What you should do:
Report back every line from the entries below in which the word "bind" occurs.

Exercise data:
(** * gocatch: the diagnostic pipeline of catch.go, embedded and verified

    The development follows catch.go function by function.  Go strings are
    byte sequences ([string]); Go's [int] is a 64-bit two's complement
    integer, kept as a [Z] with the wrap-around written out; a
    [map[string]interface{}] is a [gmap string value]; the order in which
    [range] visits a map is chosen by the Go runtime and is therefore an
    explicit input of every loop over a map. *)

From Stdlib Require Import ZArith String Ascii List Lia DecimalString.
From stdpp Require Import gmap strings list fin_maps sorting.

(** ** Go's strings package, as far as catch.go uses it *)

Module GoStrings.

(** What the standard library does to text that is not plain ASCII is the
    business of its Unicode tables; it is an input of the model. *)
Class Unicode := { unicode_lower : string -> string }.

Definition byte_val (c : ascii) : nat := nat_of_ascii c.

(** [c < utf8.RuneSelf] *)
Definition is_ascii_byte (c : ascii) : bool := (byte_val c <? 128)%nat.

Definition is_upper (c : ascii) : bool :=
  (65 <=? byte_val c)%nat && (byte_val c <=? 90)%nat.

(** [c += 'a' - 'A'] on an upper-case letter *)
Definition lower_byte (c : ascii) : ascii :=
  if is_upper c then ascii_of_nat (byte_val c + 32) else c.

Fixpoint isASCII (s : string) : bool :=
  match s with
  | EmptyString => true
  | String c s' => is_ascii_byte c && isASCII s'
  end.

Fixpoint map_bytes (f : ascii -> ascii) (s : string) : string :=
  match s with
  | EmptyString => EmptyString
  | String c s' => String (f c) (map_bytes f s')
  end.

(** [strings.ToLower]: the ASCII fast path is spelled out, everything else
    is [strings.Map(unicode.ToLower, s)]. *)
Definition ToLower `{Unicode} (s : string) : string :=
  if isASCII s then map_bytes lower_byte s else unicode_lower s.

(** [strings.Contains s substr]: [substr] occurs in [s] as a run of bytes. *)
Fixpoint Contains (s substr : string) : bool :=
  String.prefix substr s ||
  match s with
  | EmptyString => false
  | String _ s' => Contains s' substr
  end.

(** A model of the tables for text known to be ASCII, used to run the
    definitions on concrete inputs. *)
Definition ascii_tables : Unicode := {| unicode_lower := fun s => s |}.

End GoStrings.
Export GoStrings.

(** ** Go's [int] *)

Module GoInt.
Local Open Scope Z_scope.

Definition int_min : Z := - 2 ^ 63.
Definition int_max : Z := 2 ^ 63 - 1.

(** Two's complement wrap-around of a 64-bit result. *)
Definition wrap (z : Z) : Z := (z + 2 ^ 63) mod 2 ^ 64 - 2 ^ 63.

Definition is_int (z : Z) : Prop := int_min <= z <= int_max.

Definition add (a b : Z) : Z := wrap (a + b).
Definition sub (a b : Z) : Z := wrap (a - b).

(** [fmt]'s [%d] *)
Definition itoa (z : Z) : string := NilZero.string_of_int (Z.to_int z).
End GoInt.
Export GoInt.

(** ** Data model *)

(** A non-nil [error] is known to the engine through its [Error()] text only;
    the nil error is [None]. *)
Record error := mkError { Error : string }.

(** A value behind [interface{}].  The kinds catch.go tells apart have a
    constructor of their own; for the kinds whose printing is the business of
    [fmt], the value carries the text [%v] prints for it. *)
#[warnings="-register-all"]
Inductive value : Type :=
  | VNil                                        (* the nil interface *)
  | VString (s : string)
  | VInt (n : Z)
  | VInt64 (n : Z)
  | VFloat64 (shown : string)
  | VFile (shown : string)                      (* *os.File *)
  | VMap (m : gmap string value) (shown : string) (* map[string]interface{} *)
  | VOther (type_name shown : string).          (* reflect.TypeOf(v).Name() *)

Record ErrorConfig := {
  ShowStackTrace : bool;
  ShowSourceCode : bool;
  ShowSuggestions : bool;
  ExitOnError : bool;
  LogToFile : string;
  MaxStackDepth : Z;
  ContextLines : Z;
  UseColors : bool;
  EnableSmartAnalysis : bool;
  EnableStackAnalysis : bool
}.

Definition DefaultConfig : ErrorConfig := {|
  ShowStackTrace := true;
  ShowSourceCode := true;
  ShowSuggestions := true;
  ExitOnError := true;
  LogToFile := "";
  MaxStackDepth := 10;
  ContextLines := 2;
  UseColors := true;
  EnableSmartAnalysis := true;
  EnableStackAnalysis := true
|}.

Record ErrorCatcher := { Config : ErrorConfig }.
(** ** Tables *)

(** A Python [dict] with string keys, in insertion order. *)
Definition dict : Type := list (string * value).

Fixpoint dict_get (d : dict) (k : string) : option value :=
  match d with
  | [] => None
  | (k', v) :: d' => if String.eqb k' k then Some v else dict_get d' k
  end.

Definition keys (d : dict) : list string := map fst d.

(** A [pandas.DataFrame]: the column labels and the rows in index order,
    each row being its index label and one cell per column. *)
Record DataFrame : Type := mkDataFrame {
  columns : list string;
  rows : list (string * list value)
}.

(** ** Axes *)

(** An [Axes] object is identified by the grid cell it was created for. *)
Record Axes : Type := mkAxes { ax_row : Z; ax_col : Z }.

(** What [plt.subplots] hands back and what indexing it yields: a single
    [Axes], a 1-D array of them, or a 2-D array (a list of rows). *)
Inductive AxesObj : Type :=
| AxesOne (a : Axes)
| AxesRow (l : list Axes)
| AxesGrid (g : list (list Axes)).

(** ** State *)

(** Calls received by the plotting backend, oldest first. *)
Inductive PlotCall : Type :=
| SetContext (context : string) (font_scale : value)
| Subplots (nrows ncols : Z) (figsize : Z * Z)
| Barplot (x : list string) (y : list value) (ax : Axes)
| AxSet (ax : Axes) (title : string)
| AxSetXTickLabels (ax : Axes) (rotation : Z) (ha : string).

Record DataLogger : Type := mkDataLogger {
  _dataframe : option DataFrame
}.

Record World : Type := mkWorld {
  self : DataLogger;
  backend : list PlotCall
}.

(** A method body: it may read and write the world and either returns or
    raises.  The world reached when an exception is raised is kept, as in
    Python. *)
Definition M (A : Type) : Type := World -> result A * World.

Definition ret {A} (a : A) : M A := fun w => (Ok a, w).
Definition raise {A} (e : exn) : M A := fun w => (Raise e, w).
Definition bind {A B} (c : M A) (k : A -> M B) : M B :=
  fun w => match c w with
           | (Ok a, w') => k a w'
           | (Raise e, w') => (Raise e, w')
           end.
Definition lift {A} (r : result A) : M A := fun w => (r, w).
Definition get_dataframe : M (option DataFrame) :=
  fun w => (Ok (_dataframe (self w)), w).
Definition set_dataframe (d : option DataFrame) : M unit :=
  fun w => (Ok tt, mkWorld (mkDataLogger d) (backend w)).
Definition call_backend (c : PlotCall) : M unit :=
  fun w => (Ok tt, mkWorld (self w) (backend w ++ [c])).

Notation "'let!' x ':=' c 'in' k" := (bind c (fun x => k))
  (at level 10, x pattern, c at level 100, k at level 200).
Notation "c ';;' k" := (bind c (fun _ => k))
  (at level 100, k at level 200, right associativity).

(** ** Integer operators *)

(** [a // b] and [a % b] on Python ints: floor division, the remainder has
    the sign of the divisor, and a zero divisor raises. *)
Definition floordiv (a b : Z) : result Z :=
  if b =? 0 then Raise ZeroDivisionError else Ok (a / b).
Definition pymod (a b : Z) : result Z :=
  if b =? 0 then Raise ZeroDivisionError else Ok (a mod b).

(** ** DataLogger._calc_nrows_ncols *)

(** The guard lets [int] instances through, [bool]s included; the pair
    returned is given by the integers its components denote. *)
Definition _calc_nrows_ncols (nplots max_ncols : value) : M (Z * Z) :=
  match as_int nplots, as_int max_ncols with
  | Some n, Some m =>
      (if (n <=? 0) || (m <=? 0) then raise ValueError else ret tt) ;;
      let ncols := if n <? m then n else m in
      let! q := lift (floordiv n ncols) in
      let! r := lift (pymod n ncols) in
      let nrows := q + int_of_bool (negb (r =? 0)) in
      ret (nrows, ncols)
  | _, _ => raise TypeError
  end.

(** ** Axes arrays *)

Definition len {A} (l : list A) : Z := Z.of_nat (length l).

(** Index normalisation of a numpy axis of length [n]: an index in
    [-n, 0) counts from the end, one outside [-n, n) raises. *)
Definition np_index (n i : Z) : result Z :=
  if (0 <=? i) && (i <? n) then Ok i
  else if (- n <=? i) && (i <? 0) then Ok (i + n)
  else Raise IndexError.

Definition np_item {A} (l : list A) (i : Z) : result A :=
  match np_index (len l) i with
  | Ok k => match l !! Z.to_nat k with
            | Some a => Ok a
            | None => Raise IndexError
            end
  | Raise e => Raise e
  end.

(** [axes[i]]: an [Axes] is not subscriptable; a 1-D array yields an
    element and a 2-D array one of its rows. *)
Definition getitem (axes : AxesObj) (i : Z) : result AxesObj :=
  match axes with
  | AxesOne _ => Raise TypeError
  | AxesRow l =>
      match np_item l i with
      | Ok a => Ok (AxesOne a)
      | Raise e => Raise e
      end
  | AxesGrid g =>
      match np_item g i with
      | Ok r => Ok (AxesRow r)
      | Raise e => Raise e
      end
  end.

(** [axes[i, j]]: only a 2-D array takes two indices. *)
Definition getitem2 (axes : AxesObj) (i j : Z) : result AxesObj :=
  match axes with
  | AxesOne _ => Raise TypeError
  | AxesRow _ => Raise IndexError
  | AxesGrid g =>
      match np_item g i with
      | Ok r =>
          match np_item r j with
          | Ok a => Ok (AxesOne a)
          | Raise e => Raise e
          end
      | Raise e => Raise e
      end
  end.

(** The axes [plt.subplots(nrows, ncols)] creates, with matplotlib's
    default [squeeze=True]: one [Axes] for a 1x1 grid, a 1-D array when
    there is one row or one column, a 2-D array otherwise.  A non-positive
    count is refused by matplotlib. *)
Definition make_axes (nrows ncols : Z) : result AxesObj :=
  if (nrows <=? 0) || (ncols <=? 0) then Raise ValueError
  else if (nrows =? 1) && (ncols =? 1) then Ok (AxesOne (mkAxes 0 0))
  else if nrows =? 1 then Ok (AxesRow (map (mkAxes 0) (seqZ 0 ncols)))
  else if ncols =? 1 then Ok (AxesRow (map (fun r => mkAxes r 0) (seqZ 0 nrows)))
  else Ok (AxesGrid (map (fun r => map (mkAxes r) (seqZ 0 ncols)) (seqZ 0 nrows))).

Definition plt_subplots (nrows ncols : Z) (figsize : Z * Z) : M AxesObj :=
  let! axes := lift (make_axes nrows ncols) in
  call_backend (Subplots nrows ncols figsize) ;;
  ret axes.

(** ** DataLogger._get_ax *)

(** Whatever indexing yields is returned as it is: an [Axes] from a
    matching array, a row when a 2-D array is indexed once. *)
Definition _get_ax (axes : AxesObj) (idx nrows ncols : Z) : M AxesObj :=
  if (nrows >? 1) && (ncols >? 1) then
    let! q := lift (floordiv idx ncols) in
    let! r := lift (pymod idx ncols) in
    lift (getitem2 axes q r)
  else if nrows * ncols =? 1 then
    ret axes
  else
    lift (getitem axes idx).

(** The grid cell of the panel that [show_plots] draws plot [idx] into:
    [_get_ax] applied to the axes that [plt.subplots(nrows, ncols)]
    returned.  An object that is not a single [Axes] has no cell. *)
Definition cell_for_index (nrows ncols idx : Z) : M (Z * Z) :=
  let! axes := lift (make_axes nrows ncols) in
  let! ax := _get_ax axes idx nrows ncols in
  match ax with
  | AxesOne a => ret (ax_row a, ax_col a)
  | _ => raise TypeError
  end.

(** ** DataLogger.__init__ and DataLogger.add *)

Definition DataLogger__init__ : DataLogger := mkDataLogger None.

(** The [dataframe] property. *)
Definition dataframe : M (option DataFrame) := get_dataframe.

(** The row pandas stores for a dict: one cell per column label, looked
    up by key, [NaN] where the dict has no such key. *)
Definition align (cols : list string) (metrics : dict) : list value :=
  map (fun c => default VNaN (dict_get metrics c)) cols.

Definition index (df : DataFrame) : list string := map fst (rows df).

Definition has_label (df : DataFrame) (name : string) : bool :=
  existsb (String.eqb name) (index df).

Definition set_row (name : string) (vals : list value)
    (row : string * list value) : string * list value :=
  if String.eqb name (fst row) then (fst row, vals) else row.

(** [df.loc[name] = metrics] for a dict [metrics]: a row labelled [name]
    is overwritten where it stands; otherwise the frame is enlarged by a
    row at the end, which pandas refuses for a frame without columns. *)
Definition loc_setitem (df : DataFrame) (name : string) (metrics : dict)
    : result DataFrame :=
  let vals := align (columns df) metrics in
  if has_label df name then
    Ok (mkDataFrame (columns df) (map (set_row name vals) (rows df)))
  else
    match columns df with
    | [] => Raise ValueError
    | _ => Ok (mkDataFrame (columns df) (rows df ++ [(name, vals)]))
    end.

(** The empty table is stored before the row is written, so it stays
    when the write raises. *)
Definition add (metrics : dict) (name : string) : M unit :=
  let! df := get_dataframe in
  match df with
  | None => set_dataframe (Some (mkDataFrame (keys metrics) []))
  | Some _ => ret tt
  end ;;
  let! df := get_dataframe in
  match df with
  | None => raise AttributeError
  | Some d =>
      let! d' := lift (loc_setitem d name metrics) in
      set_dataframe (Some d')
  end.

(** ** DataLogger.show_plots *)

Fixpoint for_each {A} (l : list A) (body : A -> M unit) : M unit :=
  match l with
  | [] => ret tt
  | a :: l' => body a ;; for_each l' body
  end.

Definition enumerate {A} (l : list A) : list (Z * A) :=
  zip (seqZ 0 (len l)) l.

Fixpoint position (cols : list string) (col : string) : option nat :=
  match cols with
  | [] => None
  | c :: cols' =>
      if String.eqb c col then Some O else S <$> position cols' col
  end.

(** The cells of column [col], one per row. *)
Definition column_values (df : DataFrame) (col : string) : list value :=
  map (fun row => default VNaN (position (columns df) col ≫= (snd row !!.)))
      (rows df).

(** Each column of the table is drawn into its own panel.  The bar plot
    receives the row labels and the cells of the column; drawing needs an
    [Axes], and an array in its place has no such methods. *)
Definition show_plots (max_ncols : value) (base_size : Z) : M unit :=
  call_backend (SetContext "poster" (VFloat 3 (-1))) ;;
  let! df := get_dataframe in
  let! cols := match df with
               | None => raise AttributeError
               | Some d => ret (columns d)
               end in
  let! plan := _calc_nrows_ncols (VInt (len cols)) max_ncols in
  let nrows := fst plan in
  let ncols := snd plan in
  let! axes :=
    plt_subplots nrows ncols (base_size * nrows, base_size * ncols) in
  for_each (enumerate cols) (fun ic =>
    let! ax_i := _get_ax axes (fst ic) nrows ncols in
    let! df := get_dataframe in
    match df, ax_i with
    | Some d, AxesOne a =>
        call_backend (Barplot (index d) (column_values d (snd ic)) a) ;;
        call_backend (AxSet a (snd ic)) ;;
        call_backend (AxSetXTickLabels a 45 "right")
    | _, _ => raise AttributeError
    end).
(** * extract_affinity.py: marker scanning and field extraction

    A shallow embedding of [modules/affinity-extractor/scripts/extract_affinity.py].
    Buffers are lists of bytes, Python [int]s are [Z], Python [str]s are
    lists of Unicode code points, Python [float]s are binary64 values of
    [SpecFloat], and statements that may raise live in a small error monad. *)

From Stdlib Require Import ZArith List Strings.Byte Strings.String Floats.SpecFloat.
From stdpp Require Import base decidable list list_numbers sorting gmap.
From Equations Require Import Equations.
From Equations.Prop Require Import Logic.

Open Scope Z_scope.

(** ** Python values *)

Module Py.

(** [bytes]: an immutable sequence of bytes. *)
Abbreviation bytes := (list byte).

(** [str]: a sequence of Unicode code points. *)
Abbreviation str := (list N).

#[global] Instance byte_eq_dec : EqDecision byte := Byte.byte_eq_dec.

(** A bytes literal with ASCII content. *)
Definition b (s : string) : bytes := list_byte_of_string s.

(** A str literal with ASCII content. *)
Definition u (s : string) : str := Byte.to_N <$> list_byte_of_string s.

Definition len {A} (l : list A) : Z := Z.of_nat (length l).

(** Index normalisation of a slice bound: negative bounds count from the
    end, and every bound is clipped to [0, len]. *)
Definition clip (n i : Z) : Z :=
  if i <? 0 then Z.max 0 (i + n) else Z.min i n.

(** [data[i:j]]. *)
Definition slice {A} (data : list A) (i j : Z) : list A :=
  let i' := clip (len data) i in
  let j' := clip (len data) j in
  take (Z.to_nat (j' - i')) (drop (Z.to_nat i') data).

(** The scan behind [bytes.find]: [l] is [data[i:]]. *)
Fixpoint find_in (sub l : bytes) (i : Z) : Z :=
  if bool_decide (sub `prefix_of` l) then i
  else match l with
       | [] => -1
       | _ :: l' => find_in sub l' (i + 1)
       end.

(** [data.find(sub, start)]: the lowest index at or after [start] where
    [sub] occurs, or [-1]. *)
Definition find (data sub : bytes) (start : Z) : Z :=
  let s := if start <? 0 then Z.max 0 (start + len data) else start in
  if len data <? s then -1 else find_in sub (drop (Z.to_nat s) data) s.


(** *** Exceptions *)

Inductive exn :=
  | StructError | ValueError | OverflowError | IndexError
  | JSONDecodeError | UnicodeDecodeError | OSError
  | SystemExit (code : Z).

Reply:
Definition bind {A B} (c : M A) (k : A -> M B) : M B :=
Notation "'let!' x ':=' c 'in' k" := (bind c (fun x => k))
Notation "c ';;' k" := (bind c (fun _ => k))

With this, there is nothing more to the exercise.